WHAT YOU HAVE TO DO: Beneath this line are the data; copy exactly the part of them that opens with the line containing "relays tr = [])." and closes with the line containing "as (Hp & Hc & Ha).", and only that part.

Saved data entries:
>>>

(** ** Raw configuration *)

Record RawRelayConfig := MkRawRelay {
  server : option string;
  port : option Z;
  token : option string;
  ip : option IpAddr;
  certificates : list string;
  udp_relay_mode : UdpRelayMode;
  congestion_controller : CongestionController;
  heartbeat_interval : Z;
  alpn : list string;
  disable_sni : bool;
  reduce_rtt : bool;
  request_timeout : Z;
  max_udp_relay_packet_size : Z }.

Record RawLocalConfig := MkRawLocal {
  local_port : option Z;
  local_ip : IpAddr;
  username : option string;
  password : option string }.

Record RawConfig := MkRaw {
  relay : RawRelayConfig;
  local : RawLocalConfig;
  log_level : LevelFilter }.

Context (level_info : LevelFilter) (parse_level : string -> result ParseLevelError LevelFilter).

(** The [Default] implementations; the default level is [LevelFilter::Info]. *)
Definition default_relay : RawRelayConfig :=
  MkRawRelay None None None None Default.certificates Default.udp_relay_mode Default.congestion_controller
    Default.heartbeat_interval Default.alpn Default.disable_sni Default.reduce_rtt Default.request_timeout
    Default.max_udp_relay_packet_size.
Definition default_local : RawLocalConfig := MkRawLocal None Default.local_ip None None.
Definition default_raw : RawConfig := MkRaw default_relay default_local level_info.

(** Assignments to the fields of [raw]. *)
Definition on_relay (f : RawRelayConfig -> RawRelayConfig) (r : RawConfig) := MkRaw (f (relay r)) (local r) (log_level r).
Definition on_local (f : RawLocalConfig -> RawLocalConfig) (r : RawConfig) := MkRaw (relay r) (f (local r)) (log_level r).
(** ** Properties *)

(** C13: The client program never panics on its way to serving. When the configuration
    was accepted and its local address bound, every connection the listener accepted
    is served, in order, asking for the configured user name and password or for none,
    and the relay is started once, as soon as it is polled, with the configured
    timeout and mode: its connections look up exactly the configured server name and
    port (or nothing when its IP address is configured), dial only that address or
    what this lookup found, under the configured name, and start nothing but the
    authentication with the hash of the configured token and the heartbeat. The one
    exception is a socks5 server
    that cannot tell its own address: it serves nothing and the program ends. Every
    value comes from the command line, else from the file, else from the defaults.
    In any other case the program prints what stopped it and starts nothing; a user
    name without a password, or the other way round, is such a case. *)
Theorem client_serves_configuration (env : environment os_resp) args polls r tr :
  perform env [] (main args polls) = (r, tr) ->
  r = Done tt
  /\ (served tr = [] /\ relays tr = [] /\ reported args tr
      \/ exists raw cfg, parse_config args = Done (Ok cfg)
         /\ client_sources (WebpkiError := WebpkiError) read level_info parse_level from_reader args raw
         /\ config_from hash raw cfg
         /\ bound tr = [local_addr cfg]
         /\ (served tr = (., socks5_auth cfg) <$> all_accepted polls /\ (PollRelay ∈ polls -> relays tr = [relay_of cfg])
             \/ served tr = [] /\ local_failed tr)
         /\ relays tr `prefix_of` [relay_of cfg] /\ relay_from_raw raw (relay_of cfg))
  /\ (half_credentials args -> reported args tr /\ served tr = [] /\ relays tr = []).
Proof.
  intros E. unfold main in E.
  destruct (client_config_complete read pem_certs add native_certs level_info parse_level from_reader hash args)
    as (Hp & Hc & Ha).
  destruct (parse_config args) as [[cfg|e]|] eqn:Ec; [| |done]; cbn [or_panic mbind prog_bind] in E.
  2: { assert (r = Done tt /\ served tr = [] /\ relays tr = [] /\ reported args tr) as (-> & Hs & Hr & Hrep).
       { unfold reported. rewrite Ec. destruct e; cbn in E; injection E as <- <-; split_and!; try done; apply done_tt. }
       split; [done|]. split; [by left|]. by intros _. }
  destruct (Hc cfg eq_refl) as (raw & _ & Hs & Hf). clear Hc.
  assert (~ half_credentials args) as Hno by (intros (? & ? & H1 & H2 & H3); by specialize (Ha _ _ H1 H2 H3)).
  cbn [os call mbind prog_bind perform] in E.
  rewrite perform_bind in E. destruct (perform env _ (socks5_init _ _)) as [r1 tr1] eqn:Ei.
  destruct (socks5_init_trace _ _ _ _ _ _ Ei) as (d & -> & Hrel & Hser & Hr).
  destruct r1 as [[auth|e]|]; [| |done].
  - destruct Hr as [-> Hb]. rewrite perform_bind in E.
    match type of E with context [perform env ?q (select ?rl ?a _ _ _)] =>
      destruct (select_trace env rl a false false polls q) as (d' & Ed & Hb' & Hr' & Ho); rewrite Ed in E end.
    cbn in E. injection E as <- <-. split; [apply done_tt|]. split; [|done].
    right. exists raw, cfg. split; [done|]. split; [done|]. split; [done|].
    unfold_runs. cbn. rewrite !omap_app, Hb, Hb', Hrel, Hser. cbn. rewrite !app_nil_r. split; [done|].
    split; [|split; [done|by apply relay_of_raw]].
    destruct Ho as [[Hs' Hp']|(Hs' & _ & e & He)]; [left; split; auto|right]. split; [done|]. exists e. set_solver.
  - cbn in E. injection E as <- <-. split; [apply done_tt|]. split; [|done].
    left. unfold_runs. cbn. rewrite !omap_app, Hser, Hrel. split_and!; [done..|].
    unfold reported. unfold_runs. rewrite Ec. exists e. cbn. rewrite !omap_app, Hr.
    split; [done|]. by rewrite last_cons, last_snoc.
Qed.
(** * mcp_scraper: HTML to Markdown conversion pipeline

    A shallow embedding of the conversion path of the repository:

    - [src/data_processing.ts]: [htmlToMarkdown], the script-stripping
      regular expression followed by the Markdown converter;
    - [src/index.ts]: [scrapeToMarkdown] (fetch, article extraction,
      conversion, code-fence language hints) and the handler of the
      [scrape-to-markdown] tool; the weather tools and the start of the
      server;
    - [cli.ts]: the command line around both.

    JavaScript strings are sequences of UTF-16 code units; they are modelled
    as lists of numbers, so that [length] is the [.length] of the source and
    the character classes of the regular expressions ([\s], [\b], the [i]
    flag) can be written out on code units. *)

From Stdlib Require Import String Ascii DecimalString.
From Stdlib Require Import List NArith Arith Bool Lia.
Import ListNotations.

Set Warnings "-register-all".

(** ** JavaScript strings *)

Module Js.

Definition char := N.
Definition str := list char.

(** Literals are written as ASCII strings and mapped to code units. *)
Definition lit (s : string) : str :=
  List.map N_of_ascii (list_ascii_of_string s).

Definition nl : char := 10%N.
Definition backtick : char := 96%N.
Definition lt_sign : char := 60%N.

(** [strip_prefix_by eq p s] consumes the pattern [p] at the start of [s],
    comparing code units with [eq]; it returns what follows. *)
Fixpoint strip_prefix_by (eq : char -> char -> bool) (p s : str) : option str :=
  match p with
  | [] => Some s
  | x :: p' =>
      match s with
      | [] => None
      | y :: s' => if eq x y then strip_prefix_by eq p' s' else None
      end
  end.

Definition strip_prefix := strip_prefix_by N.eqb.

(** The white space class [\s] of ECMAScript (WhiteSpace and LineTerminator
    code points); [String.prototype.trim] strips the same set. *)
Definition is_space (c : char) : bool :=
  (N.leb 9 c && N.leb c 13) || N.eqb c 32 || N.eqb c 160 || N.eqb c 5760
  || (N.leb 8192 c && N.leb c 8202) || N.eqb c 8232 || N.eqb c 8233
  || N.eqb c 8239 || N.eqb c 8287 || N.eqb c 12288 || N.eqb c 65279.

(** The word class [\w] of a regular expression without the [u] flag. *)
Definition is_word (c : char) : bool :=
  (N.leb 48 c && N.leb c 57) || (N.leb 65 c && N.leb c 90)
  || (N.leb 97 c && N.leb c 122) || N.eqb c 95.

(** Canonicalisation of the [i] flag, on the ASCII letters a pattern of the
    source contains: without the [u] flag a code unit above 127 is never
    folded onto an ASCII letter, so only the letter and its other case
    match. *)
Definition upper (c : char) : char :=
  if N.leb 97 c && N.leb c 122 then (c - 32)%N else c.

<<<

WRITTEN ANSWER:
  /\ (half_credentials args -> reported args tr /\ served tr = [] /\ relays tr = []).
Proof.
  intros E. unfold main in E.
  destruct (client_config_complete read pem_certs add native_certs level_info parse_level from_reader hash args)
    as (Hp & Hc & Ha).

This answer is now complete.